WHAT IS BEING ASKED: Among the lines below, count those with "then". Give the total alone.

DATASET EXTRACT:
(* ===== verification/ChunksSendProps.v ===== *)
(** * Properties of the sender

    A message is cut into chunks that hold all of its body, a message that is too large
    is aborted, the padding is the one that the receiver removes, and a body of the
    maximum size fits in a chunk. *)

From Stdlib Require Import ZArith Lia.
From Stdlib Require Import Strings.Byte Strings.String.
From stdpp Require Import prelude gmap.
From S2P Require Import Prelude Common LinkedList LinkedListSpec Buffer Codec EncScalar EncString Strings StringsProps SecureConnection ToolkitConfig Chunks.
From S2P Require Import ChunksSpec ChunksStream ChunksProps ChunksMerge ChunksSecurity ChunksSend ChunksSendSpec.

Open Scope Z_scope.

(** ** Messages without security *)

Section Messages.
Context `{Allocator} `{Host} `{EndiannessCfg} {cfg : SOPC_Common_EncodingConstants} `{Crypto} `{!SendCrypto} `{!Toolkit} `{!EndiannessDetected}.
Hypothesis nested : 0 < max_nested_struct cfg.
Hypothesis served : forall n, alloc_ok n = true.

(** The number of chunks of at most [m] bytes for a body of [n] bytes: at least one. *)
Definition chunks_needed (m n : Z) : Z := if n <=? m then 1 else if n mod m =? 0 then n / m else n / m + 1.

(** The limits of the connection on the messages that are sent. *)
Definition sendable (c : SOPC_SecureConnection) (t : SOPC_Msg_Type) (n : Z) : bool :=
  let p := tcpMsgProperties c in
  ((sendMaxMessageSize p =? 0) || (n <=? sendMaxMessageSize p)) &&
  ((n <=? symmSecuMaxBodySize c) ||
   (bool_decide (t = SOPC_MSG_TYPE_SC_MSG) && ((sendMaxChunkCount p =? 0) || (chunks_needed (symmSecuMaxBodySize c) n <=? sendMaxChunkCount p)))).

Lemma chunks_needed_range m n : 0 < m -> 0 <= n < 2 ^ 32 -> 0 < chunks_needed m n < 2 ^ 32 /\ n <= chunks_needed m n * m.
Proof.
  intros Pm Pn. unfold chunks_needed. destruct (Z.leb_spec n m); [lia|]. pose proof (Z.div_mod n m ltac:(lia)) as D. pose proof (Z.mod_pos_bound n m Pm).
  destruct (Z.eqb_spec (n mod m) 0) as [E|E]; nia.
Qed.

Lemma ComputeNbChunksToSend_spec t n s : t = SOPC_MSG_TYPE_SC_MSG \/ t = SOPC_MSG_TYPE_SC_CLO -> 0 < symmSecuMaxBodySize (conn s) -> 0 <= n < 2 ^ 32 ->
  exists k s', SC_Chunks_ComputeNbChunksToSend t n s = Ret ((sendable (conn s) t n, k), s') /\
    if sendable (conn s) t n then k = chunks_needed (symmSecuMaxBodySize (conn s)) n /\ s' = s
    else s' = mkState (conn s) (too_large (conn s)) (chunk_cells s) (request_cells s) (trace s).
Proof.
  intros T Pm Pn. pose proof (chunks_needed_range _ n Pm Pn) as [Rk _]. revert Rk. unfold SC_Chunks_ComputeNbChunksToSend, sendable, chunks_needed.
  set (m := symmSecuMaxBodySize (conn s)) in *. replace (match t with SOPC_MSG_TYPE_SC_MSG | SOPC_MSG_TYPE_SC_CLO => true | _ => false end) with true by (by destruct T as [-> | ->]).
  rewrite bind_get. cbv zeta. fold m. destruct (_ || _) eqn:E1; cbn [andb orb]; [|intros _; by eexists _, _].
  destruct (n <=? m) eqn:E2; cbn [andb orb]; [intros _; by eexists _, _|]. destruct (bool_decide _) eqn:E3; cbn [andb orb]; [|intros _; by eexists _, _].
  replace (m =? 0) with false by lia. replace (if negb (n mod m =? 0) then u32 (n / m + 1) else n / m) with (if n mod m =? 0 then n / m else n / m + 1).
  2:{ destruct (n mod m =? 0) eqn:E4; cbn [negb]; [done|]. rewrite u32_small; [done|]. pose proof (Z.div_pos n m ltac:(lia) ltac:(lia)).
      pose proof (Z.div_mod n m ltac:(lia)). pose proof (Z.mod_pos_bound n m Pm). nia. }
  set (k := if n mod m =? 0 then _ else _). intros Rk. destruct ((_ =? 0) || (k <=? _)) eqn:E5; by eexists _, _.
Qed.

Lemma content_headers b : Buffer_Inv b -> SOPC_UA_SYMMETRIC_SECURE_MESSAGE_HEADERS_LENGTH <= length_ b ->
  zlen (take 24 (content b)) = SOPC_UA_SYMMETRIC_SECURE_MESSAGE_HEADERS_LENGTH /\ zlen (drop 24 (content b)) = length_ b - 24.
Proof.
  intros I L. pose proof (zlen_content b I) as Z. change SOPC_UA_SYMMETRIC_SECURE_MESSAGE_HEADERS_LENGTH with 24 in *. unfold zlen in *. rewrite length_take, length_drop. lia.
Qed.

RESPONSE BOX: 4